Depending on a variety of factors, such as desired fiber orientation, volume of required tissue, etc., multiple passes of the biopsy needle may be obtained through the same incision site. It is our practice to remove the needle after each biopsy and reintroduce it through the same trajectory and fascial hole although the needle may be left in the leg with multiple samples being taken before needle withdrawal. We chose to remove the needle with each pass due to the requirement for rapid freezing of the sampled tissue. There may be an advantage for subject comfort with taking multiple samples with a single pass due to reduced needle insertions although this will elongate the amount of time it takes for tissue to be frozen. Desired outcomes will dictate which method investigators decide to undertake. The orientation of the needle’s aperture is rotated proximally, posteriorly, and distally providing three muscle samples (Figure 1). We avoid taking biopsies with the biopsy needle aperture oriented anteriorly so as to minimize the risk of injury to the neurovascular structures located deep to the muscle (Figures 1 & 5).

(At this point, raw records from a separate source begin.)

(* ===== verification/IpcProto.v ===== *)
(** kernel/ipc/ipc_proto.h: the layout of the shared memory between the kernel
    and the Linux bridge.

    A C struct is its list of fields (name, width, array length); [offsetof] and
    [sizeof] compute the layout the x86_64 ABI gives it (natural alignment).
    The constants below name the offsets the models of kernel/ipc read and write
    at, and the [_layout] lemmas check them against the structs. *)

From S2P Require Import Prelude Mem.

(** ** C struct layout *)

Definition cfield : Type := string * (Z * Z).       (* name, width, elements *)
Definition cstruct : Type := list cfield.

Definition f8 (n : string) : cfield := (n, (1, 1)).
Definition f16 (n : string) : cfield := (n, (2, 1)).
Definition f32 (n : string) : cfield := (n, (4, 1)).
Definition f64 (n : string) : cfield := (n, (8, 1)).
Definition arr (k : Z) (f : cfield) : cfield := let '(n, (w, _)) := f in (n, (w, k)).

Definition align (w a : Z) : Z := (a + w - 1) / w * w.

(** The offset of each field, in order, the first one at or after [at]. *)
Fixpoint offsets (s : cstruct) (at_ : Z) : list Z :=
  match s with
  | [] => []
  | (_, (w, k)) :: s' => align w at_ :: offsets s' (align w at_ + w * k)
  end.

Fixpoint size_from (s : cstruct) (at_ : Z) : Z :=
  match s with
  | [] => at_
  | (_, (w, k)) :: s' => size_from s' (align w at_ + w * k)
  end.

Definition sizeof (s : cstruct) : Z :=
  align (foldr (fun '(_, (w, _)) => Z.max w) 1 s) (size_from s 0).

(** ** Magic numbers and sizes *)

Abbreviation IPC_MAGIC := 0x51DECA9E.
Abbreviation IPC_RSP_MAGIC := 0x52535030.
Abbreviation IPC_HEAP_MAGIC := 0x48454150.
Abbreviation IPC_STREAM_MAGIC := 0x5354524D.
Abbreviation IPC_DOORBELL_MAGIC := 0x444F4F52.
Abbreviation BLOB_MAGIC := 0x424C4F42.
Abbreviation MESH_MAGIC := 0x4D455348.
Abbreviation IPC_RING_SIZE := 1024.

Abbreviation IPC_CMD_RING_OFFSET := 0x00000.
Abbreviation IPC_RSP_RING_OFFSET := 0x08000.
Abbreviation IPC_DOORBELL_OFFSET := 0x10000.
Abbreviation IPC_HEAP_CTL_OFFSET := 0x10100.
Abbreviation IPC_HEAP_DATA_OFFSET := 0x11000.
Abbreviation IPC_HEAP_DATA_SIZE := 0xED000.
Abbreviation IPC_OBS_RING_BYTES := 0x1000.
Abbreviation IPC_ACT_RING_BYTES := 0x1000.
Abbreviation IPC_OBS_RING_OFFSET := 0xFE000.
Abbreviation IPC_ACT_RING_OFFSET := 0xFF000.
Abbreviation IPC_OBS_RING_SIZE := 64.
Abbreviation IPC_ACT_RING_SIZE := 64.
Abbreviation IPC_MESH_OFFSET := 0x10800.
Abbreviation MES_MAX_NODES := 8.

Lemma ring_offsets :
  IPC_OBS_RING_OFFSET = IPC_HEAP_DATA_OFFSET + IPC_HEAP_DATA_SIZE /\
  IPC_ACT_RING_OFFSET = IPC_OBS_RING_OFFSET + IPC_OBS_RING_BYTES.
Proof. done. Qed.

Abbreviation HEAP_BLOCK_SIZE := 64.
Abbreviation HEAP_MAX_BLOCKS := 15168.
Abbreviation HEAP_BITMAP_SIZE := 1896.

Lemma heap_sizes :
  HEAP_BLOCK_SIZE = Z.shiftl 1 6 /\
  HEAP_MAX_BLOCKS = IPC_HEAP_DATA_SIZE / HEAP_BLOCK_SIZE /\
  HEAP_BITMAP_SIZE = (HEAP_MAX_BLOCKS + 7) / 8.
Proof. done. Qed.

(** ** Commands, responses, flags *)

Abbreviation CMD_PING := 0x0001.
Abbreviation CMD_PRINT := 0x0002.
Abbreviation CMD_RUN_MODEL := 0x0010.
Abbreviation CMD_ENV_RESET := 0x0100.
Abbreviation CMD_ENV_STEP := 0x0101.
Abbreviation CMD_IFR_PERSIST := 0x0200.
Abbreviation CMD_ARB_EPISODE := 0x0201.
Abbreviation CMD_TELEMETRY_POLL := 0x0300.
Abbreviation RSP_OK := 0x8000.
Abbreviation RSP_ERROR := 0x8001.
Abbreviation RSP_BUSY := 0x8002.
Abbreviation DOORBELL_FLAG_IRQ_ENABLED := 0x01.
Abbreviation DOORBELL_FLAG_PENDING := 0x02.
Abbreviation BLOB_TYPE_RAW := 0x00.
Abbreviation BLOB_TYPE_TENSOR := 0x01.
Abbreviation BLOB_TYPE_MODEL_REF := 0x02.
Abbreviation BLOB_TYPE_RESULT := 0x03.
Abbreviation NODE_STATUS_OFFLINE := 0x00.
Abbreviation NODE_STATUS_ALIVE := 0x01.
Abbreviation NODE_STATUS_BUSY := 0x02.

Inductive dtype := DTYPE_FLOAT32 | DTYPE_FLOAT16 | DTYPE_INT32 | DTYPE_INT16 | DTYPE_INT8 | DTYPE_UINT8.

Definition dtype_code (d : dtype) : Z :=
  match d with
  | DTYPE_FLOAT32 => 0 | DTYPE_FLOAT16 => 1 | DTYPE_INT32 => 2
  | DTYPE_INT16 => 3 | DTYPE_INT8 => 4 | DTYPE_UINT8 => 5
  end.

(** ** The structs *)

Definition doorbell_ctl_t : cstruct :=
  [f32 "magic"; f32 "version"; f32 "cmd_doorbell"; f32 "cmd_flags"; f32 "cmd_irq_count";
   f32 "rsp_doorbell"; f32 "rsp_flags"; f32 "rsp_irq_count"; f32 "cmd_writes"; f32 "rsp_writes";
   arr 54 (f32 "reserved")].

Definition ipc_packet_t : cstruct := [f16 "cmd"; f16 "flags"; f32 "payload_id"; f64 "timestamp"].

Definition ipc_response_t : cstruct := [f16 "status"; f16 "orig_cmd"; f32 "result"; f64 "timestamp"].

(** [data[]] is a flexible array member: it adds nothing to the size. *)
Definition ipc_ring_t : cstruct :=
  [f32 "magic"; f32 "head"; f32 "tail"; f32 "size"; arr 4 (f32 "reserved"); arr 0 (f64 "data")].

Definition ipc_rsp_ring_t : cstruct :=
  [f32 "magic"; f32 "head"; f32 "tail"; f32 "size"; arr 4 (f32 "reserved"); arr 0 (f64 "data")].

Definition stream_ring_t : cstruct :=
  [f32 "magic"; f32 "head"; f32 "tail"; f32 "size"; arr 4 (f32 "reserved")].

Definition obs_entry_t : cstruct :=
  [f32 "seq"; arr 4 (f32 "obs"); f32 "reward"; f32 "done"; f32 "model_id"].

Definition action_entry_t : cstruct :=
  [f32 "seq"; f16 "action"; f16 "flags"; f32 "ack_seq"; f32 "reserved"].

Definition heap_blob_t : cstruct :=
  [f32 "magic"; f16 "blob_id"; f8 "type"; f8 "flags"; f32 "size"; f32 "offset"; f32 "checksum";
   arr 3 (f32 "reserved")].

Definition tensor_header_t : cstruct :=
  [f8 "dtype"; f8 "ndim"; f16 "reserved"; arr 4 (f32 "shape"); arr 4 (f32 "strides")].

Definition heap_ctl_t : cstruct :=
  [f32 "magic"; f32 "version"; f32 "total_blocks"; f32 "free_blocks"; f32 "next_blob_id";
   arr 3 (f32 "reserved"); arr 0 (f8 "bitmap")].

Definition mesh_node_t : cstruct :=
  [f32 "node_id"; f32 "status"; f32 "cpu_load"; f64 "heartbeat"; f64 "jobs_completed";
   arr 4 (f32 "reserved")].

Definition mesh_table_t : cstruct :=
  [f32 "magic"; f32 "version"; f32 "active_nodes"; arr 5 (f32 "reserved"); arr 0 (f64 "nodes")].

(** ** The offsets the models use *)

Abbreviation DB_magic := 0.
Abbreviation DB_version := 4.
Abbreviation DB_cmd_doorbell := 8.
Abbreviation DB_cmd_flags := 12.
Abbreviation DB_cmd_irq_count := 16.
Abbreviation DB_rsp_doorbell := 20.
Abbreviation DB_rsp_flags := 24.
Abbreviation DB_rsp_irq_count := 28.
Abbreviation DB_cmd_writes := 32.
Abbreviation DB_rsp_writes := 36.

Abbreviation RING_magic := 0.
Abbreviation RING_head := 4.
Abbreviation RING_tail := 8.
Abbreviation RING_size := 12.
Abbreviation RING_data := 32.

Abbreviation BLOB_magic := 0.
Abbreviation BLOB_blob_id := 4.
Abbreviation BLOB_type := 6.
Abbreviation BLOB_flags := 7.
Abbreviation BLOB_size := 8.
Abbreviation BLOB_offset := 12.
Abbreviation BLOB_checksum := 16.
Abbreviation SIZEOF_heap_blob_t := 32.

Abbreviation TH_dtype := 0.
Abbreviation TH_ndim := 1.
Abbreviation TH_reserved := 2.
Abbreviation TH_shape := 4.
Abbreviation TH_strides := 20.
Abbreviation SIZEOF_tensor_header_t := 36.

Abbreviation HC_magic := 0.
Abbreviation HC_version := 4.
Abbreviation HC_total_blocks := 8.
Abbreviation HC_free_blocks := 12.
Abbreviation HC_next_blob_id := 16.
Abbreviation HC_bitmap := 32.

Abbreviation MT_magic := 0.
Abbreviation MT_version := 4.
Abbreviation MT_active_nodes := 8.
Abbreviation MT_nodes := 32.
Abbreviation MN_node_id := 0.
Abbreviation MN_status := 4.
Abbreviation MN_cpu_load := 8.
Abbreviation MN_heartbeat := 16.
Abbreviation SIZEOF_mesh_node_t := 48.

Lemma doorbell_layout :
  take 10 (offsets doorbell_ctl_t 0)
  = [DB_magic; DB_version; DB_cmd_doorbell; DB_cmd_flags; DB_cmd_irq_count; DB_rsp_doorbell;
     DB_rsp_flags; DB_rsp_irq_count; DB_cmd_writes; DB_rsp_writes].
Proof. reflexivity. Qed.

Lemma ring_layout :
  offsets ipc_ring_t 0 = [RING_magic; RING_head; RING_tail; RING_size; 16; RING_data] /\
  offsets ipc_rsp_ring_t 0 = [RING_magic; RING_head; RING_tail; RING_size; 16; RING_data] /\
  offsets stream_ring_t 0 = [RING_magic; RING_head; RING_tail; RING_size; 16] /\
  sizeof stream_ring_t = RING_data /\
  offsets ipc_packet_t 0 = [0; 2; 4; 8] /\ offsets ipc_response_t 0 = [0; 2; 4; 8].
Proof. repeat split; reflexivity. Qed.

Lemma blob_layout :
  offsets heap_blob_t 0
  = [BLOB_magic; BLOB_blob_id; BLOB_type; BLOB_flags; BLOB_size; BLOB_offset; BLOB_checksum; 20] /\
  sizeof heap_blob_t = SIZEOF_heap_blob_t /\
  offsets tensor_header_t 0 = [TH_dtype; TH_ndim; TH_reserved; TH_shape; TH_strides] /\
  sizeof tensor_header_t = SIZEOF_tensor_header_t /\
  offsets heap_ctl_t 0
  = [HC_magic; HC_version; HC_total_blocks; HC_free_blocks; HC_next_blob_id; 20; HC_bitmap].
Proof. repeat split; reflexivity. Qed.

Lemma mesh_layout :
  offsets mesh_node_t 0 = [MN_node_id; MN_status; MN_cpu_load; MN_heartbeat; 24; 32] /\
  sizeof mesh_node_t = SIZEOF_mesh_node_t /\
  offsets mesh_table_t 0 = [MT_magic; MT_version; MT_active_nodes; 12; MT_nodes].
Proof. repeat split; reflexivity. Qed.

(** ** The regions of the shared memory

    The bytes each user of the window touches: a struct at its offset and the
    array that follows it. *)

Record region := Region { rg_name : string; rg_lo : Z; rg_len : Z }.

Definition ipc_regions : list region :=
  [Region "cmd ring" IPC_CMD_RING_OFFSET (sizeof ipc_ring_t + IPC_RING_SIZE * sizeof ipc_packet_t);
   Region "rsp ring" IPC_RSP_RING_OFFSET
     (sizeof ipc_rsp_ring_t + IPC_RING_SIZE * sizeof ipc_response_t);
   Region "doorbell" IPC_DOORBELL_OFFSET (sizeof doorbell_ctl_t);
   Region "heap ctl" IPC_HEAP_CTL_OFFSET (sizeof heap_ctl_t + HEAP_BITMAP_SIZE);
   Region "mesh" IPC_MESH_OFFSET (sizeof mesh_table_t + MES_MAX_NODES * sizeof mesh_node_t);
   Region "heap data" IPC_HEAP_DATA_OFFSET IPC_HEAP_DATA_SIZE;
   Region "obs ring" IPC_OBS_RING_OFFSET
     (sizeof stream_ring_t + IPC_OBS_RING_SIZE * sizeof obs_entry_t);
   Region "act ring" IPC_ACT_RING_OFFSET
     (sizeof stream_ring_t + IPC_ACT_RING_SIZE * sizeof action_entry_t)].

Definition IPC_SHARED_MEM_SIZE : Z := 0x100000.

Definition in_region (r : region) (a : Z) : Prop := rg_lo r <= a < rg_lo r + rg_len r.

(** ** ENV_STEP payloads *)

Definition ENV_STEP_PACK (action ack_id : Z) : Z :=
  Z.lor (u32 (Z.shiftl (u32 ack_id) 16)) (Z.land (u32 action) 0xFFFF).
Definition ENV_STEP_UNPACK_ACTION (payload : Z) : Z := u16 (Z.land payload 0xFFFF).
Definition ENV_STEP_UNPACK_ACK (payload : Z) : Z := u16 (Z.shiftr payload 16).

(** ** Theorems *)

Lemma ipc_regions_eq :
  ipc_regions =
  [Region "cmd ring" 0 0x4020; Region "rsp ring" 0x8000 0x4020; Region "doorbell" 0x10000 0x100;
   Region "heap ctl" 0x10100 0x788; Region "mesh" 0x10800 0x1A0;
   Region "heap data" 0x11000 0xED000; Region "obs ring" 0xFE000 0x820;
   Region "act ring" 0xFF000 0x420].
Proof. reflexivity. Qed.

(** Every region of the protocol lies inside the 1 MB window, and two
    distinct regions share no byte, with exactly one exception: the mesh table
    and the heap control block, whose allocation bitmap runs to 0x10888, past
    the mesh table's offset 0x10800. *)
Theorem ipc_regions_layout :
  (forall r a, In r ipc_regions -> in_region r a -> 0 <= a < IPC_SHARED_MEM_SIZE) /\
  (forall r1 r2 a, In r1 ipc_regions -> In r2 ipc_regions -> rg_name r1 <> rg_name r2 ->
     in_region r1 a -> in_region r2 a ->
     (rg_name r1 = "heap ctl"%string /\ rg_name r2 = "mesh"%string \/
      rg_name r1 = "mesh"%string /\ rg_name r2 = "heap ctl"%string) /\
     0x10800 <= a < 0x10888) /\
  (forall a, 0x10800 <= a < 0x10888 ->
     exists r1 r2, In r1 ipc_regions /\ In r2 ipc_regions /\ rg_name r1 <> rg_name r2 /\
       in_region r1 a /\ in_region r2 a).
Proof.
  rewrite ipc_regions_eq. unfold in_region, IPC_SHARED_MEM_SIZE. split; [|split].
  - intros r a Hr Ha. cbn in Hr. repeat destruct Hr as [<-|Hr]; cbn in Ha; done || lia.
  - intros r1 r2 a H1 H2 Hne Ha1 Ha2. cbn in H1, H2.
    repeat destruct H1 as [<-|H1]; try done;
      repeat destruct H2 as [<-|H2]; try done; cbn in Ha1, Ha2;
      first [by destruct Hne | lia | split; [cbn; tauto|lia]].
  - intros a Ha. do 2 eexists.
    split; [do 3 right; left; reflexivity|]. split; [do 4 right; left; reflexivity|].
    cbn. split; [done|lia].
Qed.

Lemma ENV_STEP_PACK_eq action ack_id : ENV_STEP_PACK action ack_id = u16 ack_id * 0x10000 + u16 action.
Proof.
  unfold ENV_STEP_PACK, u16, u32. change 0xFFFF with (Z.ones 16). rewrite Z.land_ones by lia.
  rewrite Z.shiftl_mul_pow2 by lia. change (2 ^ 16) with 0x10000.
  replace (ack_id mod 4294967296 * 65536 mod 4294967296) with (ack_id mod 65536 * 65536)
    by (Z.div_mod_to_equations; lia).
  replace (action mod 4294967296 mod 65536) with (action mod 65536)
    by (Z.div_mod_to_equations; lia).
  set (k := ack_id mod 65536). set (x := action mod 65536).
  assert (Hx : 0 <= x < 2 ^ 16) by (subst x; apply Z.mod_pos_bound; lia).
  rewrite <- Z.add_lor_land.
  replace (Z.land (k * 65536) x) with 0; [lia|]. symmetry.
  apply Z.bits_inj'. intros n Hn. rewrite Z.land_spec, Z.bits_0.
  change 65536 with (2 ^ 16). rewrite Z.mul_pow2_bits by lia.
  destruct (Z.lt_ge_cases n 16) as [Hlt|Hge].
  - by rewrite Z.testbit_neg_r by lia.
  - rewrite <- (Z.mod_small x (2 ^ 16)), Z.mod_pow2_bits_high by lia. apply andb_false_r.
Qed.

(** The command payload of CMD_ENV_STEP carries a 16-bit action and a
    16-bit blob id: unpacking a packed payload returns both (cut to 16 bits),
    packing what was unpacked from a 32-bit payload returns the payload, and no
    payload is wider than 32 bits. *)
Theorem env_step_payload :
  (forall action ack_id,
     ENV_STEP_UNPACK_ACTION (ENV_STEP_PACK action ack_id) = u16 action /\
     ENV_STEP_UNPACK_ACK (ENV_STEP_PACK action ack_id) = u16 ack_id /\
     is_u32 (ENV_STEP_PACK action ack_id)) /\
  (forall p, is_u32 p ->
     ENV_STEP_PACK (ENV_STEP_UNPACK_ACTION p) (ENV_STEP_UNPACK_ACK p) = p).
Proof.
  unfold ENV_STEP_UNPACK_ACTION, ENV_STEP_UNPACK_ACK.
  split; [intros action ack_id|intros p Hp]; rewrite ENV_STEP_PACK_eq;
    change 0xFFFF with (Z.ones 16); rewrite Z.land_ones, Z.shiftr_div_pow2 by lia;
    change (2 ^ 16) with 0x10000; [split; [|split]|]; cint.
Qed.

Lemma env_step_payload_witness :
  let p := 0xBEEF0003 in
  ENV_STEP_UNPACK_ACTION p = 3 /\ ENV_STEP_PACK 3 0xBEEF = p /\
  ENV_STEP_PACK (ENV_STEP_UNPACK_ACTION p) (ENV_STEP_UNPACK_ACK p) = p.
Proof.
  split; [reflexivity|]. split; [reflexivity|]. apply env_step_payload. unfold is_u32. lia.
Defined.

When adequate sample has been obtained, blood is removed from the skin with 4×4 in gauze, the wound is closed with the wound closure tape, and a band-aid is placed. Manual pressure may be required for a few minutes to aid hemostasis. The wound is then wrapped with moderate pressure using an elastic wrap such as Coban™ Self-Adhering Wrap (3M, St. Paul, MN). Subjects were monitored for at least 30 minutes in a relaxed, seated position following the procedure to ensure that bleeding at the incision site has stopped and that no other immediate complications have occurred. Subjects were then given a discharge kit containing a cold pack, gauze tape, wound closure tape and plastic bandages accompanied with instructions covering standard post-biopsy care. Subjects were instructed to:
Keep the incision site clean
Apply pressure/bandage if oozing occurs
For discomfort, apply ice to the incision site and take acetaminophen but avoid aspirin and ibuprofen for 1 week following the procedure
Resume normal activities but to refrain from intense exercise such as running as it may induce bleeding at the incision site
Go to the emergency room for persistent pain, swelling, or bleeding
Subjects were monitored for at least 2 weeks following the procedure with no complications being experienced other than reported feelings of minor soreness and bleeding at the incision site. A list of the rationale for the applied procedures for the soleus biopsy technique is provided with the manuscript (Table II).
TABLE II.
Applied Procedures | Rationale |
---|---|
1. Subject should be prone | Neurovascular bundle drops away from biopsy site |
2. Ankle in relaxed plantar flexion | Neurovascular bundle is not under tension |
3. Lateral head of muscular/aponeurosis junction defines optimal biopsy region | In this area, the soleus is thick and the gastrocnemius is thin |
4. Incision 1–2 cm posterior (above) to fibula | Avoids painful contact with fibula |
5. Biopsy needle trajectory is directly medial and angled posteriorly (upward) approximately 10 degrees (Figure 5) | Avoids the neurovascular bundle lying anterior to the soleus muscle belly |
6. Biopsy needle advanced until the aperture is at the midline of the calf | Biopsy needle aperture is at thickest part of soleus. |
7. Biopsies needle is rotated so aperture will obtain samples in the posterior (upper) one-half of soleus | Avoids potential neurovascular injury. |
8. Subject asked to immediately report any symptoms of distal pain, tingling, etc. toward the foot | Could indicate biopsy needle too close to neurovascular structure. Abort and reposition needle |
9. Subject counseled regarding procedure for post-biopsy increasing pain, swelling, etc. | Early recognition and treatment of potential compartment syndrome is critical to avoid complications |
The ideal specimen is a plug approximately 3 mm in diameter and approximately 5–6 mm in length obtained from each insertion of the biopsy needle. Fragmentation can occur where the plug does not come out as one single unit but in many smaller units. This fragmentation often occurs due to the usage of dull needles. Fragmented specimens are not optimal for histochemical analysis but are adequate for molecular or biochemical analyses. If tissue is badly fragmented, the sample is immediately placed in an aluminum foil pouch and frozen for biochemical/molecular analyses. If continual fragmentation occurs with multiple passes, a new biopsy needle with a sharp cutting end should be employed. With the limited amount of passes that may be performed per incision site, the technician will have to make an informed decision on which sample(s) to dedicate to mounting versus biochemical/molecular analyses. Once the needle has been removed from the tissue, the specimen usually remains at the needle’s aperture.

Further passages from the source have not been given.